Top of LISTED RECORDS
Definition bpf_ip_multicast_family_filter (family : SubscriptionAddressFamily) (ip_offset : Z)
    : Result (list ClassicBpfInstruction) :=
  let '(version, destination_offset, destination_mask, destination_value) :=
    match family with
    | Ipv4Family => (0x40, (ip_offset + 16)%Z, Some 0xf0, 0xe0)
    | Ipv6Family => (0x60, (ip_offset + 24)%Z, None, 0xff)
    end%Z in
  let instructions := [bpf_statement LD_B_ABS ip_offset; bpf_statement ALU_AND_K 0xf0] in
  let rejects := [length instructions] in
  let instructions := instructions ++ [bpf_statement JMP_JEQ_K version] in
  let instructions := instructions ++ [bpf_statement LD_B_ABS destination_offset] in
  let instructions :=
    match destination_mask with
    | Some mask => instructions ++ [bpf_statement ALU_AND_K mask]
    | None => instructions
    end in
  let rejects := rejects ++ [length instructions] in
  let instructions := instructions ++ [bpf_statement JMP_JEQ_K destination_value] in
  let instructions := instructions ++ [bpf_statement RET_K u32_max] in
  let reject_index := length instructions in
  let instructions := instructions ++ [bpf_statement RET_K 0] in
  patch_rejects reject_index rejects instructions.

(** The datalink types of [libc] that the macOS backend knows. *)
Class AppleDatalink := {
  DLT_RAW : Z;
  DLT_NULL : Z;
  DLT_LOOP : Z;
  DLT_EN10MB : Z }.

Definition unsupported_datalink (datalink : Z) : McrxError :=
  RawPacketReceiveUnsupported
    ("macOS BPF datalink type " +:+ display_Z datalink +:+ " is not supported yet").

Definition apple_subscription_filter `{AppleDatalink} (datalink : Z) (c : RawSubscriptionConfig)
    : Result (list ClassicBpfInstruction) :=
  if bool_decide (datalink = DLT_RAW) then bpf_ip_filter c 0
  else if bool_decide (datalink = DLT_NULL ∨ datalink = DLT_LOOP) then bpf_ip_filter c 4
  else if bool_decide (datalink = DLT_EN10MB) then
    let expected_ethertype :=
      (if RawSubscriptionConfig.is_ipv4 c then 0x0800 else 0x86dd)%Z in
    let instructions :=
      [bpf_statement LD_H_ABS 12;
       mkInsn JMP_JEQ_K 7 0 expected_ethertype;
       mkInsn JMP_JEQ_K 0 1 0x8100;
       bpf_statement RET_K u32_max;
       mkInsn JMP_JEQ_K 0 1 0x88a8;
       bpf_statement RET_K u32_max;
       mkInsn JMP_JEQ_K 0 1 0x9100;
       bpf_statement RET_K u32_max;
       bpf_statement RET_K 0] in
    let? filter := bpf_ip_filter c 14 in
    Ok (instructions ++ filter)
  else Err (unsupported_datalink datalink).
Bottom of LISTED RECORDS
### WHAT TO PRODUCE
Here the goal is to repeat each entry exactly.

### RESULT OF THIS EXERCISE
Definition bpf_ip_multicast_family_filter (family : SubscriptionAddressFamily) (ip_offset : Z)
    : Result (list ClassicBpfInstruction) :=
  let '(version, destination_offset, destination_mask, destination_value) :=
    match family with
    | Ipv4Family => (0x40, (ip_offset + 16)%Z, Some 0xf0, 0xe0)
    | Ipv6Family => (0x60, (ip_offset + 24)%Z, None, 0xff)
    end%Z in
  let instructions := [bpf_statement LD_B_ABS ip_offset; bpf_statement ALU_AND_K 0xf0] in
  let rejects := [length instructions] in
  let instructions := instructions ++ [bpf_statement JMP_JEQ_K version] in
  let instructions := instructions ++ [bpf_statement LD_B_ABS destination_offset] in
  let instructions :=
    match destination_mask with
    | Some mask => instructions ++ [bpf_statement ALU_AND_K mask]
    | None => instructions
    end in
  let rejects := rejects ++ [length instructions] in
  let instructions := instructions ++ [bpf_statement JMP_JEQ_K destination_value] in
  let instructions := instructions ++ [bpf_statement RET_K u32_max] in
  let reject_index := length instructions in
  let instructions := instructions ++ [bpf_statement RET_K 0] in
  patch_rejects reject_index rejects instructions.

(** The datalink types of [libc] that the macOS backend knows. *)
Class AppleDatalink := {
  DLT_RAW : Z;
  DLT_NULL : Z;
  DLT_LOOP : Z;
  DLT_EN10MB : Z }.

Definition unsupported_datalink (datalink : Z) : McrxError :=
  RawPacketReceiveUnsupported
    ("macOS BPF datalink type " +:+ display_Z datalink +:+ " is not supported yet").

Definition apple_subscription_filter `{AppleDatalink} (datalink : Z) (c : RawSubscriptionConfig)
    : Result (list ClassicBpfInstruction) :=
  if bool_decide (datalink = DLT_RAW) then bpf_ip_filter c 0
  else if bool_decide (datalink = DLT_NULL ∨ datalink = DLT_LOOP) then bpf_ip_filter c 4
  else if bool_decide (datalink = DLT_EN10MB) then
    let expected_ethertype :=
      (if RawSubscriptionConfig.is_ipv4 c then 0x0800 else 0x86dd)%Z in
    let instructions :=
      [bpf_statement LD_H_ABS 12;
       mkInsn JMP_JEQ_K 7 0 expected_ethertype;
       mkInsn JMP_JEQ_K 0 1 0x8100;
       bpf_statement RET_K u32_max;
       mkInsn JMP_JEQ_K 0 1 0x88a8;
       bpf_statement RET_K u32_max;
       mkInsn JMP_JEQ_K 0 1 0x9100;
       bpf_statement RET_K u32_max;
       bpf_statement RET_K 0] in
    let? filter := bpf_ip_filter c 14 in
    Ok (instructions ++ filter)
  else Err (unsupported_datalink datalink).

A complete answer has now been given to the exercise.